1.4 Collections of BALFs
Bronchoscopy was performed within 3 days after hospital admission for patients with MPP and immediately after hospital admission to remove the foreign bodies in bronchus from children in control. Flexible fiber optic bronchoscopy and bronchoalveolar lavage were performed following the guidelines described previously . BALFs were collected from these children and stored in -80 ℃ freezer.
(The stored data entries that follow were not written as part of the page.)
(** C29: No wake-up is lost and the query ends: while a thread has not returned some thread can take a step,
    and a run of [s] steps with [k] wake-ups without a reason has at most [work_left + 3k] of them, so the
    threads return in a bounded number of steps. *)
Theorem executor_terminates e :
  query_ok graph max_threads → query_state graph max_threads e →
  (∀ i c, threads e !! i = Some c → c ≠ Exited → ∃ e', exec_step graph tasks e e') ∧
  (∀ s k e', task_run graph tasks s k e e' → (s + work_left graph tasks (length (threads e)) e' ≤ work_left graph tasks (length (threads e)) e + 3 * k)%nat) ∧
  (∃ e', rtc (exec_step graph tasks) e e' ∧ returned e').
Proof.
  intros Q Hs. destruct (query_state_inv _ _ _ Q Hs) as (n & Hn & Ha & Hr & HI). pose proof (query_graph _ _ Q) as G.
  destruct HI as (I & S & L). rewrite L. split; [|split].
  - intros i c Hi Hc. by eapply (no_deadlock graph tasks n).
  - intros s k e' R. by eapply run_work.
  - by eapply (all_exit graph tasks n).
Qed.

(** C30: When every thread has returned, the query is marked done, no task is left in the queue or counted
    as active, and the mutex is free.  If no error was latched, every pipeline of an acyclic graph has been
    finalized exactly once; a pipeline that was closed without being finalized has latched an error. *)
Theorem executor_completes e (rank : nat → nat) :
  query_ok graph max_threads → query_state graph max_threads e → returned e →
  (∀ d q, q ∈ dependencies_of graph d → (rank q < rank d)%nat) →
  query_done_ e = true ∧ queue_ e = [] ∧ active_tasks_ e = 0 ∧ mutex_ e = None ∧
  (has_error_ e = false → finalized e ≡ₚ seq 0 (length graph)) ∧
  (∀ d, (d, false) ∈ closed e → has_error_ e = true).
Proof.
  intros Q Hs Hx Hrank. destruct (query_state_inv _ _ _ Q Hs) as (n & Hn & Ha & Hr & HI). pose proof (query_graph _ _ Q) as G.
  destruct (exited_state graph tasks n e Hn HI Hx) as (H1 & H2 & H3 & H4 & _). repeat split; try done; [|by destruct HI as (I & _); apply (ci_error _ _ _ I)].
  intros Herr. apply NoDup_Permutation.
  - destruct HI as (I & _). pose proof (closed_once graph tasks e I) as Hnd. unfold finalized. revert Hnd.
    induction (closed e) as [|[p b] l IH]; [done|]. intros [Hp Hl]%NoDup_cons. rewrite filter_cons. case_decide; simpl; [|by apply IH].
    apply NoDup_cons. split; [|by apply IH]. intros Hin. apply Hp. apply list_elem_of_fmap in Hin as (x & -> & Hin). apply list_elem_of_filter in Hin as [_ Hin].
    apply list_elem_of_fmap. by exists x.
  - apply NoDup_seq.
  - intros d. rewrite elem_of_seq. split; [|intros [_ Hd]; by eapply (all_finalized graph tasks n G e rank)].
    intros Hd%finalized_closed. destruct HI as (I & _). destruct (one_place graph tasks e d I) as [_ H]. destruct H as [_ H]; [unfold places; lia|]. lia.
Qed.

(** C31: [PeakTaskDemand] is an upper bound: the recursion that computes it ends, and in no state of a query
    whose sources do not ask for more threads when their tasks are created than when the demand was computed
    (the grace hash join may: [grace_join_exceeds]) are there more tasks waiting or being drained than the
    peak, so a thread beyond that number would never find work. *)
Theorem peak_demand_sound e :
  query_ok graph max_threads → query_state graph max_threads e →
  Z.of_nat (all_tasks graph (demand_of graph max_threads)) < 2 ^ 64 →
  ∃ peak, PeakTaskDemand graph max_threads = Ok peak ∧
    (Forall (λ p, source_max_threads_created p ≤ source_max_threads p) graph → Z.of_nat (tasks_at_once graph e) ≤ peak).
Proof.
  intros Q Hs Hsum. destruct (query_state_inv _ _ _ Q Hs) as (n & Hn & Ha & Hr & I & _). pose proof (query_graph _ _ Q) as G.
  destruct (peak_exists graph max_threads (qo_max _ _ Q)) as (peak & Hp). exists peak. split; [done|]. intros Hst.
  destruct (peak_bound graph max_threads (qo_max _ _ Q) e G I) as (peak' & Hp' & Hle); [by eapply (reachable_few_tasks graph tasks n)|done|done|]. rewrite Hp in Hp'. by injection Hp' as <-.
Qed.
End claims.

(** ** A query *)

(** A join that partitions both sides: the root pipeline waits for the two passes, and the probe pass waits
    for the build pass.  Two threads. *)
Definition wide : PipelineInfo := mkPipeline 4 3 true false [(true, false)] true false [] [].
Definition join_graph : list PipelineInfo :=
  let '(ps, root) := CreateRootPipeline wide [] in
  let '(ps, build) := CreateChildPipeline root wide ps in
  let '(ps, probe) := CreateChildPipeline root wide ps in
  AddDependency probe build ps.
Definition join_rank (d : nat) : nat := match d with 0 => 2 | 1 => 0 | _ => 1 end%nat.
Definition join_start : Exec := start_query join_graph (tasks_of 2 join_graph) 2.
Definition join_state (o : outcome) (n : nat) : Exec := schedule join_graph (tasks_of 2 join_graph) o n join_start.

Lemma join_ok : query_ok join_graph 2.
Proof.
  split; [|lia|vm_compute; done|intros [|[|[|d]]]; vm_compute; done].
  apply (built_dependency (CreateChildPipeline 0 wide (CreateChildPipeline 0 wide (CreateRootPipeline wide []).1).1).1 2 1);
    [|simpl; lia..]. apply built_child; [|simpl; lia]. apply built_child; [|simpl; lia]. apply built_root.
Qed.
Lemma join_reached o n : query_state join_graph 2 (join_state o n).
Proof. exists join_start. split; [vm_compute; reflexivity|]. apply schedule_reachable. Qed.
Lemma join_acyclic d q : q ∈ dependencies_of join_graph d → (join_rank q < join_rank d)%nat.
Proof.
  destruct d as [|[|[|d]]]; cbn; intros H; repeat (apply elem_of_cons in H as [->|H]); simpl; try lia; by apply not_elem_of_nil in H.
Qed.
(** [RowOperations::ScatterKeys]: number columns packed side by side, [key_stride] bytes per row. *)
Fixpoint scatter_keys (cols : list VectorData) (src_cols : list nat) (dst_offsets : list Z) (key_types : list PhysicalType) (ptrs : list (option row_ptr)) (idxs : list Z)
    (mem : Blocks) : result Blocks :=
  match src_cols, dst_offsets, key_types with
  | src :: src_cols, off :: dst_offsets, ty :: key_types =>
      col ← col_at cols src;
      if is_numeric ty then
        mem ← TemplatedScatter ty col ptrs off idxs mem;
        scatter_keys cols src_cols dst_offsets key_types ptrs idxs mem
      else Err (EException NOT_IMPLEMENTED "RowOperations::ScatterKeys: variable-length key columns are not supported")
  | [], _, _ => Ok mem
  | _, _, _ => Err EUndefined
  end.
Definition ScatterKeys (cols : list VectorData) (src_cols : list nat) (dst_offsets : list Z) (key_types : list PhysicalType) (out : row_ptr) (key_stride : Z) (count : nat)
    (mem : Blocks) : result Blocks :=
  if bool_decide (count = 0%nat) then Ok mem else
  let ptrs := (λ i, Some (out.1, out.2 + Z.of_nat i * key_stride)) <$> seq 0 count in
  scatter_keys cols src_cols dst_offsets key_types ptrs (Z.of_nat <$> seq 0 count) mem.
1.5 The assays of IL-6s and IL-27s
IL-6s and IL-27s in BALFs from the children were measured by sandwich enzyme-linked immunosorbent assay (ELISA) with commercial reagent kits (Abcan Company, USA). The experiments were strictly conducted in accordance with the manufacturer’s instructions.
1.6 Statistical analysis
Statistical analyses were performed using SPSS21.0 Statistical package. Continuous variables were reported as means ± standard deviations. ANOVA was used to compare means of multiple groups. LSD test was used for the inter-comparison of 2 means in the multiple groups. The ages and genders between MPP patients and control were compared with t test and x2 test, respectively. MP DNA loads, IL-6s and IL-27s were shown and compared by box plots. P﹤0.05 was considered to indicate a statistically significant difference.